Learning the gift of gab
TESS VIGELAND: Let me ask everyone a pretty simple question. By a show of hands, how many of you want a promotion?
Well, OK, I can't see your hands - but I can imagine lots of them sticking up.
Well, if you want that better job and all that comes with it, one way is to go back to school - business school. But you might be surprised to find a class other than finance and accounting on your schedule. You might call it Persuasion 101.
Alex Goldmark reports.
ALEX GOLDMARK: After more than 15 years as an entrepreneur, Matt Symonds still felt he needed brushing up on his some of his business skills, especially the interpersonal ones, like negotiating.
MATT SYMONDS: I think my approach up until then had always been a fairly haphazard, ill-prepared approach.
So he found a course on negotiation at Columbia's Business School. The course drew on psychology and other social sciences to suggest better business moves. Like, try to make the opening offer when negotiating.
SYMONDS: I think I was always far too timid to do that, but now found I had the confidence to go in and make an opening bid and really then set the stall for the rest of the discussion. That meant that we achieved much greater value in some of our advertising campaigns. I think that we actually think that we improved some of the returns by 30 or 40 percent.
So you made more money then.
SYMONDS: As a European, we of course always shy away from that idea. But yes. In a very concrete way, both personally and for my company.
Professor Bob Bontempo of Columbia's Business School specializes in turning psychology into business profits. He taught that negotiation class. And now he's going to help students brush up on a new skill: persuasion. He says students wanted more than just negotiation.
BOB BONTEMPO: It wasn't just negotiating transactions, [how to negotiate contracts of formal negotiations,] it was that on a day to day basis they are often in meetings where they need to be persuasive, they need to build consensus, they need to change people's minds, they need to overcome resistance to a change in strategy or implementation of a new initiative.
Bontempo says the key is understanding the psychology of the target of your persuasion. If you disagree with them too much, they'll reject everything else you say. But flat out agreeing won't get you anywhere.
BONTEMPO: Second you can train people how to fine tune their message based on the type of person they are dealing with. Some people are swayed by a dramatic vivid colorful story, other people want to see data and facts and figures.
I'm more swayed by trustworthy testimony and word of mouth, he tells me. Personally I'm not so sure he pegged me right. I'll test it out next time I buy a used car. But his course isn't just for salesmen. It's for their bosses too.
Chuck Wardell of the executive recruiting firm, Korn/Ferry says persuasion is critical for executives who have to sell their ideas to coworkers and motivate subordinates.
CHUCK WARDELL: Persuading people that the business proposition is sound. And that it's in our joint self-interest to work together to get it done is the art of leadership in corporate existence. It is the skill that you must have at a certain level.

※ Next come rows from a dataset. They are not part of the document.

(** What [try_wake] makes of a handshake whose flags were just raised. *)
Lemma try_wake_ok {W} (h h1 : Handshake W) v :
  live_ok h v -> same_but_flags h h1 ->
  let '(verdict, h2) := try_wake h1 in
  match verdict with
  | Queue => nowhere v /\ state h2 = Ready /\ on_cpu h2 = false /\ wake_pending h2 = false
  | _ => live_ok h2 v
  end.
Proof.
  intros Hl Hf. pose proof Hf as (Hst & Hc & Hp & Hw). unfold try_wake.
  case_decide as Hb; [apply (live_ok_flags h); [done|congruence|done]|].
  destruct (is_some (wait_on h1)) eqn:Hwo.
  2: { rewrite Hw, (lo_waits _ _ Hl) in Hwo; congruence. }
  destruct (is_delivered h1) eqn:Hd; simpl.
  2: { apply (live_ok_flags h); [done|intros; congruence|done]. }
  destruct (on_cpu h1) eqn:Hoc.
  - destruct Hl as [Q S P Wt D R Rd I E]. rewrite Hst in Hb.
    unfold queued_in in Q. rewrite Hb in *.
    split; unfold queued_in; simpl; rewrite ?Hst, ?Hb, ?Hw, <- ?Hc; try congruence; auto; by rewrite S, <- Hc.
  - assert (state h = Blocked /\ on_cpu h = false) as [Hb' Hc'] by (split; congruence).
    split; [apply (live_nowhere h); congruence|]. simpl. split_and!; try done.
    destruct (wake_pending h1) eqn:Hpp; [|done].
    destruct (lo_pending h v Hl); congruence.
Qed.

(** Raising the delivery flags of [t] and waking it in one critical section. *)
Lemma wake_inv {W} (m : Machine W) c t f m' :
  inv m -> (forall h, same_but_flags h (f h)) ->
  wake (deliver m t f) c t = Done m' -> inv m'.
Proof.
  intros Hi Hf. unfold wake, deliver. destruct (threads m !! t) as [h|] eqn:Ht.
  2: { rewrite Ht. by intros [= <-]. }
  simpl. rewrite lookup_insert_eq.
  pose proof (try_wake_ok h (f h) _ (inv_live m t h Hi Ht) (Hf h)) as Hw.
  destruct (try_wake (f h)) as [verdict h2].
  destruct verdict; try (intros [= <-]; unfold set_thread; simpl; rewrite insert_insert_eq;
    by apply inv_set_thread).
  destruct (cpus m !! c) as [k|] eqn:Hc; [|done]. intros [= <-].
  destruct Hw as (Hn & Hs & Hoc & Hp). unfold set_thread, set_cpu. simpl.
  eapply enqueue_inv; eauto; [apply lookup_insert_eq|].
  intros u Hu. by rewrite !lookup_insert_ne by congruence.
Qed.

Lemma wake_load_aware_inv {W} (m : Machine W) c t f m' :
  inv m -> (forall h, same_but_flags h (f h)) ->
  wake_load_aware (deliver m t f) c t = Done m' -> inv m'.
Proof.
  intros Hi Hf. unfold wake_load_aware, deliver. destruct (threads m !! t) as [h|] eqn:Ht.
  2: { rewrite Ht. by intros [= <-]. }
  simpl. rewrite lookup_insert_eq.
  pose proof (try_wake_ok h (f h) _ (inv_live m t h Hi Ht) (Hf h)) as Hw.
  destruct (try_wake (f h)) as [verdict h2].
  destruct verdict; try (intros [= <-]; unfold set_thread; simpl; rewrite insert_insert_eq;
    by apply inv_set_thread).
  destruct Hw as (Hn & Hs & Hoc & Hp). unfold set_thread. simpl. rewrite insert_insert_eq.
  intros Hpl. apply (place_on_inv m _ _ _ t h2) in Hpl; auto; [apply lookup_insert_eq|].
  intros u Hu. by rewrite lookup_insert_ne by congruence.
Qed.

Ltac split_view Hc t :=
  let Hv := fresh "Hview" in
  pose proof (view_split _ _ _ t Hc) as Hv;
  match type of Hv with _ = vadd _ (view ?l _) =>
    pose proof (view_no_queue l t); pose proof (view_not_idle l t);
    destruct (view l t) as [?q ?r ?d ?o ?i ?a] eqn:?
  end.
(* ===== verification/PageFrames.v ===== *)
(** * The physical frame allocator (crates/page_frames/src/lib.rs)

    A bitmap with one bit per frame, set when the frame is used. Indexing the
    bitmap out of range, a failed [assert!] and a failed [expect] are
    [Panicked]. *)

From S2P Require Import Prelude.
Local Open Scope Z_scope.

Module PageFrames.

Definition FRAME_SIZE : Z := 4096.

Record PageFrame := MkFrame { addr : Z }.

#[export] Instance PageFrame_eq_dec : EqDecision PageFrame.
Proof. solve_decision. Defined.

Definition from_addr (a : Z) : run PageFrame :=
  if is_multiple_of a FRAME_SIZE then Done (MkFrame a) else Panicked.

Definition containing (a : Z) : PageFrame := MkFrame (a - a mod FRAME_SIZE).

Record Stats := MkStats { stats_total : nat; stats_used : Z }.

Definition stats_free (s : Stats) : Z := Z.of_nat (stats_total s) - stats_used s.

Record PageFrameAllocator := MkAlloc {
  bitmap : list Z;
  base : Z;
  total : nat;
  used : Z;
  hint : nat }.

Definition bitmap_bytes (frames : nat) : nat := Z.to_nat (div_ceil (Z.of_nat frames) 8).

Definition page_frames_in (span : Z) : nat := Z.to_nat (span / FRAME_SIZE).

Definition new (base : Z) (total : nat) (bitmap : list Z) : run PageFrameAllocator :=
  if negb (is_multiple_of base FRAME_SIZE) then Panicked
  else if (length bitmap <? bitmap_bytes total)%nat then Panicked
  else Done (MkAlloc (replicate (length bitmap) 255) base total (Z.of_nat total) 0).

Definition stats (a : PageFrameAllocator) : Stats := MkStats (total a) (used a).

Definition get (bm : list Z) (i : nat) : run bool :=
  match bm !! (i / 8)%nat with
  | None => Panicked
  | Some byte => Done (negb (Z.land byte (Z.shiftl 1 (Z.of_nat (i mod 8))) =? 0))
  end.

So he says, classes that focus on interpersonal skills are a helpful compliment to the traditional business school regimen.
WARDELL: You have to have the analytical skills to understand what you're seeing and the pressures on you but you have to have the leadership skills to get the end result in the marketplace.
OK, but isn't teaching persuasion just manipulation boiled down to a science? Again, Professor Bob Bontempo:
BONTEMPO: People often raise issues with the ethics of persuasion as manipulation. And I'd like to simply point out that you are manipulating me right now, because you are making direct eye contact with me, and your smiling and nodding and you're at least feigning if not expressing sincere interest and that's a very powerful way to get me to keep on talking and tell more stories.
Mmmhmm. Go on.
BONTEMPO: We're manipulating and influencing and persuading people all day long. I am just trying to make people more effective at it.
And then they'll use it to make more money.
BONTEMPO: And I hope they use it to make the world a better place.'
So not just money?
BONTEMPO: But because I believe in market forces I believe that that's one and the same thing.
A persuasive point - if I were persuaded by that kind of thing.
In New York, I'm Alex Goldmark for Marketplace Money.